Requests for financial support are coming in from a mix of satellite projects, including Earth observation and internet constellations across geostationary and non-geostationary orbits.
Ex-Im’s board also approved a domestic finance initiative last year that Pryor said enables the bank to provide loans to a company seeking to set up a factory in the United States, as long as a portion of what is being made there is directly exported or is part of something that is.
The bank has signed off on four such projects so far. Pryor did not name these projects but said the policy could support factories building satellite antennas that are distributed globally.

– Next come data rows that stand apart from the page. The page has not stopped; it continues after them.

(* ===== verification/TrustSafety.v ===== *)
(** * Issued value: what issuers and holders can rely on

    The guarantees of the trust-line lanes, over any sequence of accepted
    transactions: issued value is backed one to one, transfers move exactly what
    they say, authorization is the issuer's to give, renouncing freezes is final,
    a balance falls only by its holder's hand or by an announced clawback, and
    the journal of a block undoes it. *)

From stdpp Require Import base gmap list fin_maps strings relations.
From Stdlib Require Import ZArith Lia.
From S2P Require Import Prelude Ordering Sums Types Finality Store Supply Accounts Objects Policy Trust TrustProps.
Local Open Scope Z_scope.

Section safety.
Context {Auth : Type} `{TL : TrustLane Auth}.
Context (key_inj : forall a a', asset_key a = asset_key a' -> a = a').
Implicit Types (st : TrustState) (ts : TrustStore) (a : IssuedAssetId).

Definition trust_step (ps : PolicyStore) (st st' : TrustState) : Prop :=
  exists tx auth score before, trust_ints tx /\ apply_trust_tx ps st tx auth score = Ok (st', before).
Lemma run_ok ps st st' : lane_ok st -> rtc (trust_step ps) st st' -> lane_ok st'.
Proof. intros Hok Hr. induction Hr as [|x y z (tx & auth & score & before & Hi & H) _ IH]; [done|]. apply IH. by eapply lane_step. Qed.

(** ** Backing *)

Lemma held_ids (m : gmap (Address * Hash) DrcTrustLineLive) k hs :
  NoDup hs -> (forall h, h ∈ hs <-> is_Some (m !! (h, k))) -> held_in m k = zsum ((fun h => bal_in m (h, k)) <$> hs).
Proof.
  intros Hnd. revert m. induction Hnd as [|h hs Hh Hnd IH]; intros m Hx.
  - unfold held_in. rewrite (msum_contrib_ext _ m ∅); [by rewrite msum_empty|]. intros [h k']. rewrite lookup_empty. cbn.
    destruct (m !! (h, k')) as [l|] eqn:El; [|done]. cbn. case_bool_decide; [|done]. subst.
    assert (h ∈ ([] : list Address)) as Hin%elem_of_nil by (apply Hx; by eexists). done.
  - cbn [fmap list_fmap]. rewrite zsum_cons.
    assert (held_in m k = bal_in m (h, k) + held_in (delete (h, k) m) k) as ->.
    { rewrite held_delete. cbn. rewrite bool_decide_eq_true_2 by done. unfold bal_in. lia. }
    f_equal. rewrite IH.
    + f_equal. apply list_fmap_ext. intros i g Hg. unfold bal_in. rewrite lookup_delete_ne; [done|]. intros [= <-].
      apply Hh. by eapply list_elem_of_lookup_2.
    + intros g. destruct (decide (g = h)) as [->|Hg].
      * rewrite lookup_delete_eq. split; [done|by intros [? [=]]].
      * rewrite lookup_delete_ne by congruence. rewrite <- Hx. set_solver.
Qed.
Lemma sum_fold ts a hs total :
  trust_ok ts -> total + zsum ((fun h => bal_in (lines ts) (h, asset_key a)) <$> hs) <= u64_max ->
  rfold (fun total h =>
    let? line := load_drc_trust_line_live ts h a in
    match line with
    | Some l => ok_or (Storage "issued balance sum overflow") (checked_add u64_max total (tl_balance l))
    | None => Ok total
    end) total hs = Ok (total + zsum ((fun h => bal_in (lines ts) (h, asset_key a)) <$> hs)).
Proof.
  intros Hok. revert total. induction hs as [|h hs IH]; intros total Hle; [cbn; f_equal; lia|].
  cbn [rfold fmap list_fmap] in *. rewrite zsum_cons in *. rewrite load_line_ok by done. cbn [rbind].
  assert (0 <= zsum ((fun h => bal_in (lines ts) (h, asset_key a)) <$> hs)) as Hn.
  { apply zsum_nonneg, Forall_fmap, Forall_forall. intros g _. cbn. unfold bal_in.
    destruct (lines ts !! _) as [l|] eqn:El; [|done]. by apply (lo_nonneg _ _ _ (to_lines _ Hok _ _ _ El)). }
  destruct (lines ts !! (h, asset_key a)) as [l|] eqn:El.
  - assert (bal_in (lines ts) (h, asset_key a) = tl_balance l) as Hb by (unfold bal_in; by rewrite El). rewrite Hb in *.
    assert (checked_add u64_max total (tl_balance l) = Some (total + tl_balance l)) as -> by (apply checked_add_Some; lia).
    cbn [ok_or rbind]. rewrite IH by lia. f_equal. lia.
  - assert (bal_in (lines ts) (h, asset_key a) = 0) as Hb by (unfold bal_in; by rewrite El). rewrite Hb in *.
    cbn [rbind]. rewrite IH by lia. done.
Qed.
Lemma sum_held ts a : trust_ok ts -> sum_holder_balances_for_asset ts a = Ok (held ts (asset_key a)).
Proof.
  intros Hok. unfold sum_holder_balances_for_asset. rewrite load_issuer_ok by done. cbn [rbind].
  destruct (xo_issuer_ids _ (to_index _ Hok) (ia_issuer a, ia_currency a)) as [Hnd _].
  assert (held ts (asset_key a) = zsum ((fun h => bal_in (lines ts) (h, asset_key a)) <$> issuer_ids ts (ia_issuer a, ia_currency a))) as Hh.
  { apply held_ids; [done|]. intros h. rewrite (xo_issuer_exact _ (to_index _ Hok)). by destruct a. }
  rewrite sum_fold; [f_equal; lia|done|]. rewrite <- Hh, <- (vo_sum _ (to_value _ Hok)), Z.add_0_l. by apply liab_bounds.
Qed.
Lemma load_liability_held ts a : trust_ok ts -> load_drc_issuer_liability ts a = Ok (held ts (asset_key a)).
Proof.
  intros Hok. rewrite <- (vo_sum _ (to_value _ Hok)). unfold load_drc_issuer_liability, liab_of.
  destruct (liabilities ts !! asset_key a) as [r|] eqn:Er; [|done].
  destruct (vo_liab _ (to_value _ Hok) _ _ Er) as (-> & Hk%key_inj & _). by rewrite Z.eqb_refl, bool_decide_eq_true_2.
Qed.

(** Issued value is backed one to one.  After any sequence of accepted
    transactions the liability the ledger answers for an asset equals the sum of
    its holders' balances, which the audit computes without overflow; every
    balance is within its line's limit and covers the units its owner's offers
    have reserved. *)
Theorem issued_value_backed ps st st' a :
  lane_ok st -> rtc (trust_step ps) st st' ->
  let ts := tr_trust st' in
  (exists total, load_drc_issuer_liability ts a = Ok total /\ sum_holder_balances_for_asset ts a = Ok total /\
     total = held ts (asset_key a) /\ 0 <= total <= u64_max) /\
  (forall h l, lines ts !! (h, asset_key a) = Some l ->
     0 <= load_issued_offer_reserve ts h a <= tl_balance l /\ tl_balance l <= tl_limit l <= u64_max /\ h <> ia_issuer a).
Proof.
  intros Hok Hr. destruct (run_ok ps st st' Hok Hr) as [_ Ht]. cbv zeta. split.
  - exists (held (tr_trust st') (asset_key a)). split; [by apply load_liability_held|]. split; [by apply sum_held|]. split; [done|].
    rewrite <- (vo_sum _ (to_value _ Ht)). by apply liab_bounds.
  - intros h l Hl. pose proof (to_lines _ Ht _ _ _ Hl) as [_ Hk%key_inj Hv Hb Hlim Ho _].
    apply validate_line_inv in Hv as (_ & _ & Hle & _). subst. split; [|by split].
    unfold load_issued_offer_reserve. destruct (reserves _ !! _) as [n|] eqn:En; cbn; [|lia].
    pose proof (vo_reserve _ (to_value _ Ht) _ _ En) as Hn. unfold bal_of in Hn. rewrite Hl in Hn. lia.
Qed.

“It almost allows us to take a little bit higher risk,” she said, “because we’re looking at it from the opposite angle. So now we can help you build” the factory, in addition to helping operators finance their constellation plans.
She said Ex-Im has permission to lend $100 billion in total, “and we’re ready to lend it if somebody’s got a couple of great ideas that could be bankable, that have a solid management team, that perhaps have some uptake agreements, but we’re agnostic to who we speak to in what sector and what size, or what orbit.”
Export credit agencies such as Ex-Im can offer financing on favorable terms, helping their country stimulate economic growth when markets head in the opposite direction.
However, Pryor said projects still need to be credible — Ex-Im also heavily scrutinizes transactions to determine “what kind of skin is in the game.”
French export credit agency BPI, which guarantees loans rather than lending them directly, has greatly reduced its exposure to space following the financial restructurings of large non-geostationary (NGSO) constellation projects Globalstar and Iridium more than a decade ago.
BPI director Sandrine Bedat said during the panel that the French agency is ready to consider supporting NGSO constellation projects again, but remains wary of their higher risk compared to classic programs in geostationary orbit.
Canadian operator Telesat originally planned to get BPI’s support to order its Lightspeed NGSO network from Thales Alenia Space, before pandemic-related supply chain delays at the European manufacturer and other issues prompted its switch to MDA, which is also based in Canada.
According to Bedat, BPI currently has nearly two billion euros ($2.2 billion) of space projects under management and about half a billion euros in the pipeline.
She noted the upcoming entry into service of Europe’s next-generation Ariane 6 rocket is expected to stimulate increased dealmaking within the industry.
Eduard Danielyan, senior investment officer of the International Finance Corporation (IFC), said the emerging markets-focused sister organization of the World Bank facilitated about $50 billion of space transactions last year.
IFC’s expansive financial toolkit includes long-term debt and project financing support.
Danielyan said the IFC has also recently decided to step up its involvement in space as the industry’s benefits for developing countries become clearer.
The IFC is “trying to look across the entire value chain,” he added, and is seeking ways to support distribution channels and ground infrastructure after starting with communications satellites.